Fig. 2: Molecular characterization and structural features of ABCA4.

a Representative ATPase activity as a function of ATP for purified ABCA4 in the presence of phosphatidylethanolamine (PE) alone (Basal activity) and in the presence of PE and all-trans retinal (ATR) to generate N-retinylidene-PE (N-Ret-PE). Data expressed as a mean ± SD for three replicate measurements. Three independent experiments gave similar results The ATPase-deficient variant (MM-ABCA4) in which a lysine residue in each Walker A motif is replaced with a methionine is shown as a control. Similar curves were generated in three independent experiments. b Topological model of ABCA4 showing the N-linked glycosylation sites (blue hexagons) and disulfide bridges in the exocytoplasmic domains (ECD).
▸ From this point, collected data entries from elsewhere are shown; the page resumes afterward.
(** ** [load_hasy_dataset], [train_model], [save_all] and [main]

    A row of [hasy-data-labels.csv] as [iterrows] yields it: the image path
    and the columns [create_label_mapping] reads.  The columns [path],
    [symbol_id] and [latex] are those of HASYv2, a text, an integer and a
    text column. *)
Record hasy_row : Type := HasyRow {
  path : string;
  meta : row;
}.

(** What the pipeline calls and does not define: pandas, the file system,
    OpenCV and Keras.
    - [pd_read_csv] is [pd.read_csv] on a path: the rows of the table, or
      the exception it raises on a missing or malformed file.
    - [cv2_imread] is [None] where [cv2.imread] returns [None] (a file it
      cannot decode); [cv2.resize] then raises a [cv2.error], whose text is
      [cv2_resize_error].
    - [keras_fit] stands for everything [train_model] does with the class
      count, the images and the labels once it has counted the classes
      (one-hot encoding, the split, the model, the fit with its callbacks).
      Beside the outcome of the fit it gives the model that the
      [ModelCheckpoint] callback last saved to [models/best_model.keras],
      [None] when the callback saved nothing.
    - [tflite_convert] is the converter [save_all] runs. *)
Class Environment : Type := {
  raster : Type;
  tensor : Type;
  TrainedModel : Type;
  os_path_join : string → string → string;
  os_path_exists : string → bool;
  pd_read_csv : string → exn (list hasy_row);
  cv2_imread : string → option raster;
  cv2_resize : raster → nat * nat → raster;
  cv2_resize_error : string;
  astype_float32_div_255 : raster → tensor;
  keras_fit : nat → list tensor → list nat
              → option TrainedModel * exn TrainedModel;
  tflite_convert : TrainedModel → exn (list Byte.byte);
}.

(** The files under [models/]: the five the script writes itself and the
    checkpoint Keras writes during the fit. *)
Record disk `{Environment} : Type := Disk {
  labels_json : option (gmap string (gmap string string));
  best_model_keras : option TrainedModel;
  model_keras : option TrainedModel;
  model_h5 : option TrainedModel;
  reverse_mapping_json : option (gmap string Z);
  model_tflite : option (list Byte.byte);
}.

(** The range of a signed 32-bit integer. *)
Definition int32 (x : Z) : Prop := -2147483648 ≤ x ≤ 2147483647.

#[global] Instance int32_dec x : Decision (int32 x).
Proof. unfold int32. apply _. Defined.

(** [np.array(labels, dtype=np.int32)] on a list of Python integers:
    NumPy 2 raises [OverflowError] on the first one outside the 32-bit
    range, and stores the list unchanged when there is none. *)
Definition np_array_int32 (labels : list Z) : exn (list Z) :=
  match list_find (λ x, ¬ int32 x) labels with
  | Some (_, x) =>
      Raise ("Python integer " +:+ pretty x +:+ " out of bounds for int32")
  | None => Return labels
  end.

Section pipeline.
Context `{Environment}.

(** The loop of [load_hasy_dataset], with the two lists it appends to. *)
Fixpoint load_rows (base_path : string) (rows : list hasy_row)
    (images : list tensor) (labels : list Z)
  : exn (list tensor * list Z) :=
  match rows with
  | [] => Return (images, labels)
  | row :: rows' =>
      let img_path := os_path_join base_path (path row) in
      if negb (os_path_exists img_path)
      then load_rows base_path rows' images labels
      else
        match cv2_imread img_path with
        | None => Raise cv2_resize_error
        | Some img =>
            let img := cv2_resize img (32, 32)%nat in
            let img := astype_float32_div_255 img in
            load_rows base_path rows'
              (images ++ [img]) (labels ++ [symbol_id (meta row)])
        end
  end.

Definition load_hasy_dataset (base_path : string)
  : exn (list tensor * list Z * list hasy_row) :=
  labels_csv ← pd_read_csv (os_path_join base_path "hasy-data-labels.csv");
  '(images, labels) ← load_rows base_path labels_csv [] [];
  labels ← np_array_int32 labels;
  Return (images, labels, labels_csv).

(** [train_model] counts the classes and hands over to Keras. *)
Definition train_model (images : list tensor) (labels : list nat)
  : option TrainedModel * exn TrainedModel :=
  let num_classes := length (np_unique (Z.of_nat <$> labels)) in
  keras_fit num_classes images labels.

(** [{str(k): int(v) for k, v in reverse_mapping.items()}]: the keys are
    distinct. *)
Definition reverse_mapping_items (reverse_mapping : gmap nat Z)
  : list (string * Z) :=
  (λ '(k, v), (pretty k, v)) <$> map_to_list reverse_mapping.

(** [save_all]: the two model files and the reverse mapping are written
    before the converter runs.  [model.save] and the writes to disk are
    taken to succeed; the converter may raise. *)
Definition save_all (model : TrainedModel) (reverse_mapping : gmap nat Z)
    (d : disk) : disk * exn unit :=
  let d :=
    {| labels_json := labels_json d;
       best_model_keras := best_model_keras d;
       model_keras := Some model;
       model_h5 := Some model;
       reverse_mapping_json := Some (dict_of (reverse_mapping_items reverse_mapping));
       model_tflite := model_tflite d |} in
  match tflite_convert model with
  | Raise e => (d, Raise e)
  | Return tflite_model =>
      ({| labels_json := labels_json d;
          best_model_keras := best_model_keras d;
          model_keras := model_keras d;
          model_h5 := model_h5 d;
          reverse_mapping_json := reverse_mapping_json d;
          model_tflite := Some tflite_model |},
       Return ())
  end.

(** [main], from the files already on disk to the files it leaves;
    [base_path] is [CONFIG["dataset_path"]].  The checkpoint is on disk as
    soon as the fit is over, whether it returned or raised. *)
Definition main (base_path : string) (d : disk) : disk * exn unit :=
  match load_hasy_dataset base_path with
  | Raise e => (d, Raise e)
  | Return (images, labels, labels_csv) =>
      let label_map := create_label_mapping (meta <$> labels_csv) in
      let d :=
        {| labels_json := Some label_map;
           best_model_keras := best_model_keras d;
           model_keras := model_keras d;
           model_h5 := model_h5 d;
           reverse_mapping_json := reverse_mapping_json d;
           model_tflite := model_tflite d |} in
      match remap_labels labels with
      | None => (d, Raise "KeyError")
      | Some (labels, _, reverse_mapping) =>
          let '(checkpoint, fitted) := train_model images labels in
          let d :=
            {| labels_json := labels_json d;
               best_model_keras :=
                 match checkpoint with
                 | Some saved => Some saved
                 | None => best_model_keras d
                 end;
               model_keras := model_keras d;
               model_h5 := model_h5 d;
               reverse_mapping_json := reverse_mapping_json d;
               model_tflite := model_tflite d |} in
          match fitted with
          | Raise e => (d, Raise e)
          | Return model => save_all model reverse_mapping d
          end
      end
  end.
End pipeline.

End TrainModel.

(** * Part I (continued): [web_app/app.py] *)

Module WebApp.

(** ** What the handler can observe of its libraries *)

(** An n-dimensional array: its shape and its elements in row-major order. *)
Record ndarray (A : Type) : Type := NdArray {
  shape : list nat;
  data : list A;
}.
#[global] Arguments NdArray {A} _ _.
#[global] Arguments shape {A} _.
#[global] Arguments data {A} _.

(** A computation that returns or raises, and records the arrays handed to
    [model.predict] on the way. *)
Record io (A : Type) : Type := IO {
  model_calls : list (ndarray float);
  outcome : exn A;
}.
#[global] Arguments IO {A} _ _.
#[global] Arguments model_calls {A} _.
#[global] Arguments outcome {A} _.

#[global] Instance io_ret : MRet io := λ A a, IO [] (Return a).
#[global] Instance io_bind : MBind io := λ A B k m,
  match outcome m with
  | Raise e => IO (model_calls m) (Raise e)
  | Return a => IO (model_calls m ++ model_calls (k a)) (outcome (k a))
  end.

(** A call that touches no model. *)
Definition lift {A} (r : exn A) : io A := IO [] r.

(** Pillow, NumPy's standard deviation: what the code calls and does not
    define.  [resize_L_array] is Pillow's contract for an image converted to
    mode [L] and resized to [(w, h)]: [np.array] of it is an [h] by [w]
    array of bytes. *)
Class Libraries : Type := {
  Image : Type;
  Image_open : list Byte.byte → exn Image;
  Image_convert : Image → string → exn Image;
  Image_resize : Image → nat * nat → exn Image;
  np_array : Image → ndarray Byte.byte;
  np_std : ndarray float → float;
  resize_L_array : ∀ img img' img'' w h,
    Image_convert img "L" = Return img' →
    Image_resize img' (w, h) = Return img'' →
    shape (np_array img'') = [h; w]
    ∧ length (data (np_array img'')) = (h * w)%nat;
}.

(** A loaded Keras model: [model.predict(x, verbose=0)] returns the rows of
    the prediction array or raises. *)
Record Model : Type := {
  model_predict : ndarray float → exn (list (list float));
}.

Definition call_predict (model : Model) (x : ndarray float)
  : io (list (list float)) :=
  IO [x] (model_predict model x).

(** ** NumPy operations used by the handler *)

Definition float_of_nat (n : nat) : float :=
  PrimFloat.of_uint63 (Uint63.of_Z (Z.of_nat n)).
Nucleotide binding domains (NBD) together with the regulatory domains (RD) are on the cytoplasmic side of the membranes. Helices in the transmembrane domains (TMD) are presented as cylinders with TMD1 in dark green and TMD2 in light green. Each TMD contains two internal transverse helices (IH) and two external helices (EH) as part of a α-helix-turn-α-helix structure. c Overall structure of ABCA4 in the unbound state. The structure is represented as cartoon with the N- and C- terminal halves colored dark and light green, respectively. N-linked glycans are represented as pink sticks. d Schematic showing the dimensions of two stacked discs. ABCA4 only can be accommodated in the rim region due its elongated ECDs. Localization of rhodopsin in the flat part of the disc is shown for comparison.